Task directions:
Print every line of the listing below, starting with the line that holds "b => wf_block b" and going on through the line that holds "ForStmt _ i c p b =>", both included, and print nothing else.

___ Data extract ___

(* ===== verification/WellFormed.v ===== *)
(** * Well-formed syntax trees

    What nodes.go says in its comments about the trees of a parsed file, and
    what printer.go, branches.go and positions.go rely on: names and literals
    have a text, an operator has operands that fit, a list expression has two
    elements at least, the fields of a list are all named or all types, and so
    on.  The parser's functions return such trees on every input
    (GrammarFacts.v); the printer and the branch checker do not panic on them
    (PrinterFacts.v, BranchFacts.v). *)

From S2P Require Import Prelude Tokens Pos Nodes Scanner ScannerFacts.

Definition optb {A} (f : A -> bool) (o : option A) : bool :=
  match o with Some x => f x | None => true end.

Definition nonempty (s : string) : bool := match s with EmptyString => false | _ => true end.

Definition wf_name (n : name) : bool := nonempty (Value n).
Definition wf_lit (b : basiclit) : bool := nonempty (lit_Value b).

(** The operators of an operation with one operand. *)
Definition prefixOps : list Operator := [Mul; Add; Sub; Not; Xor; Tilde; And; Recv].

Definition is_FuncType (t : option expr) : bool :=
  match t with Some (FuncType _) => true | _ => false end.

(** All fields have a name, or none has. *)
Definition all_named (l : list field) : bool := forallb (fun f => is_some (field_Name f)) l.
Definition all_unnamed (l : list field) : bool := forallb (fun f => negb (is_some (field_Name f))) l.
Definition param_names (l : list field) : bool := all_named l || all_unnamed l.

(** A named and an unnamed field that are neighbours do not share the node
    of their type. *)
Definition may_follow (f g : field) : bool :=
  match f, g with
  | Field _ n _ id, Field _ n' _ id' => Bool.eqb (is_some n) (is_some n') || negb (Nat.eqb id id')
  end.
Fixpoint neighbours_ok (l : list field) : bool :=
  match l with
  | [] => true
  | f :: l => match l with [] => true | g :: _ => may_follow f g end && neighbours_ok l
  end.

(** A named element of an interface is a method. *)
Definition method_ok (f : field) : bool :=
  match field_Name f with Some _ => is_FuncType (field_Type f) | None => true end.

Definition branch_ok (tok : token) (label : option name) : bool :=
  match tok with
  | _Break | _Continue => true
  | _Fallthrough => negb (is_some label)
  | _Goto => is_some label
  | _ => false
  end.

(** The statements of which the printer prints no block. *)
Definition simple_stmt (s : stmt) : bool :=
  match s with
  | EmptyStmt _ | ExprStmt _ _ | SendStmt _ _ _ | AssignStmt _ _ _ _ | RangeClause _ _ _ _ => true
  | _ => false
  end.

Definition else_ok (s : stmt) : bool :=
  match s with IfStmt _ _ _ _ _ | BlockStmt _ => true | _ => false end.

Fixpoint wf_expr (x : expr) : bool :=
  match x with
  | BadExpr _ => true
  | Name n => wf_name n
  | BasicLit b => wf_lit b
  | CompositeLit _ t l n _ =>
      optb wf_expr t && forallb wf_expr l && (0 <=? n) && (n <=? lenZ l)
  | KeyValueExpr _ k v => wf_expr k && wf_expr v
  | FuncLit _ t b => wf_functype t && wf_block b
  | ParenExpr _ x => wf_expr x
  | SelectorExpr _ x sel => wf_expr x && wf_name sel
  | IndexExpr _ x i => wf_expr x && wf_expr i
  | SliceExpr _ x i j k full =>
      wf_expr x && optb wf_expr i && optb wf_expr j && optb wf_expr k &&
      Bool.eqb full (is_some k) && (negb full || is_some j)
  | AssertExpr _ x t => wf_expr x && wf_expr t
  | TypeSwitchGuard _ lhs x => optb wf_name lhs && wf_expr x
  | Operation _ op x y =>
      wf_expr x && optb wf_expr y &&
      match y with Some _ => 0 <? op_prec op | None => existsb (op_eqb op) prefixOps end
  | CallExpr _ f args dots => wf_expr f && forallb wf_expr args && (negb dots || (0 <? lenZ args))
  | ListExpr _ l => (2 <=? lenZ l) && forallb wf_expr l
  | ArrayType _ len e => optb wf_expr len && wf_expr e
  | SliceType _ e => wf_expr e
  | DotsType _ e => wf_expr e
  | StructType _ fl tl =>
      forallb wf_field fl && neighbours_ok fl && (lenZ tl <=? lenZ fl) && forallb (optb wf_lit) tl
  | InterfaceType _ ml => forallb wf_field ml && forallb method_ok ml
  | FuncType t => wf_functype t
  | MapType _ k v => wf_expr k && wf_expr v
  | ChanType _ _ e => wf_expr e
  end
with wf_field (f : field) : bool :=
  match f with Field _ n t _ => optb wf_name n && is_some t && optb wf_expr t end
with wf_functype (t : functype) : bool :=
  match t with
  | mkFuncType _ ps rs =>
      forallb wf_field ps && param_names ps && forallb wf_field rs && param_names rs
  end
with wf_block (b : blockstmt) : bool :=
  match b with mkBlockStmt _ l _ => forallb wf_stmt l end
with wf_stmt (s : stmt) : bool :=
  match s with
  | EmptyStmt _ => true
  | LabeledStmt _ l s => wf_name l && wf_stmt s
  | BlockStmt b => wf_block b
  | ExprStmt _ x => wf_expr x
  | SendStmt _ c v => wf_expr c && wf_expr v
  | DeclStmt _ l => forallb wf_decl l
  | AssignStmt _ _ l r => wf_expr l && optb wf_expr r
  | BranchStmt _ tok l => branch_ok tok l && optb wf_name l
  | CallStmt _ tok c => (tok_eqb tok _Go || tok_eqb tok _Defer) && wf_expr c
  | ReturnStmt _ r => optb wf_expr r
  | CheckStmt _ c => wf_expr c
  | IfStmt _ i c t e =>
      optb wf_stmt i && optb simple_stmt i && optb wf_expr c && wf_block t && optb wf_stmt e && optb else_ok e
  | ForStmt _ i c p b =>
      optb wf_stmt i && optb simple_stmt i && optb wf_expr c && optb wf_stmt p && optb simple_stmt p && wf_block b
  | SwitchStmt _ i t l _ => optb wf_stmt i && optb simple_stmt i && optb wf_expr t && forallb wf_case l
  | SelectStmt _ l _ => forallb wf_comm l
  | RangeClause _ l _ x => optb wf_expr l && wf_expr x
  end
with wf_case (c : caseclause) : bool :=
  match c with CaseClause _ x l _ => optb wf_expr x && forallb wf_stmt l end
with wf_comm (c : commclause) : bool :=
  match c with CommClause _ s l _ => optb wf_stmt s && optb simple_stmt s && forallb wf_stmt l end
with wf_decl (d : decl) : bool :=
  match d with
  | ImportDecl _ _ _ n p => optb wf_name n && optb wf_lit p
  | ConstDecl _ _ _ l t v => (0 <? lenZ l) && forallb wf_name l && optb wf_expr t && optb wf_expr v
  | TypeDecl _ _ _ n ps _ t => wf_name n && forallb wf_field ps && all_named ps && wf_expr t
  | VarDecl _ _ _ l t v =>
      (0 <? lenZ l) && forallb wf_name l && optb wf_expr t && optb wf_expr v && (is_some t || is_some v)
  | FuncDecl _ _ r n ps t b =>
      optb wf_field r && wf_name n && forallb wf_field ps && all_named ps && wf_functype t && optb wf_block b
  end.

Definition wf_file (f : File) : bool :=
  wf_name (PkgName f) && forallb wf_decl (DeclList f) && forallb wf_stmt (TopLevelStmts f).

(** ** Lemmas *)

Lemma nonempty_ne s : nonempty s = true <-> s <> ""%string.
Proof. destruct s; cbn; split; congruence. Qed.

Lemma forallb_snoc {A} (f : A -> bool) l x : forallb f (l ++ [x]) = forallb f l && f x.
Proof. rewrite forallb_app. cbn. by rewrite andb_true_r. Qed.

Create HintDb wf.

___

Solution to the problem:
  | BlockStmt b => wf_block b
  | ExprStmt _ x => wf_expr x
  | SendStmt _ c v => wf_expr c && wf_expr v
  | DeclStmt _ l => forallb wf_decl l
  | AssignStmt _ _ l r => wf_expr l && optb wf_expr r
  | BranchStmt _ tok l => branch_ok tok l && optb wf_name l
  | CallStmt _ tok c => (tok_eqb tok _Go || tok_eqb tok _Defer) && wf_expr c
  | ReturnStmt _ r => optb wf_expr r
  | CheckStmt _ c => wf_expr c
  | IfStmt _ i c t e =>
      optb wf_stmt i && optb simple_stmt i && optb wf_expr c && wf_block t && optb wf_stmt e && optb else_ok e
  | ForStmt _ i c p b =>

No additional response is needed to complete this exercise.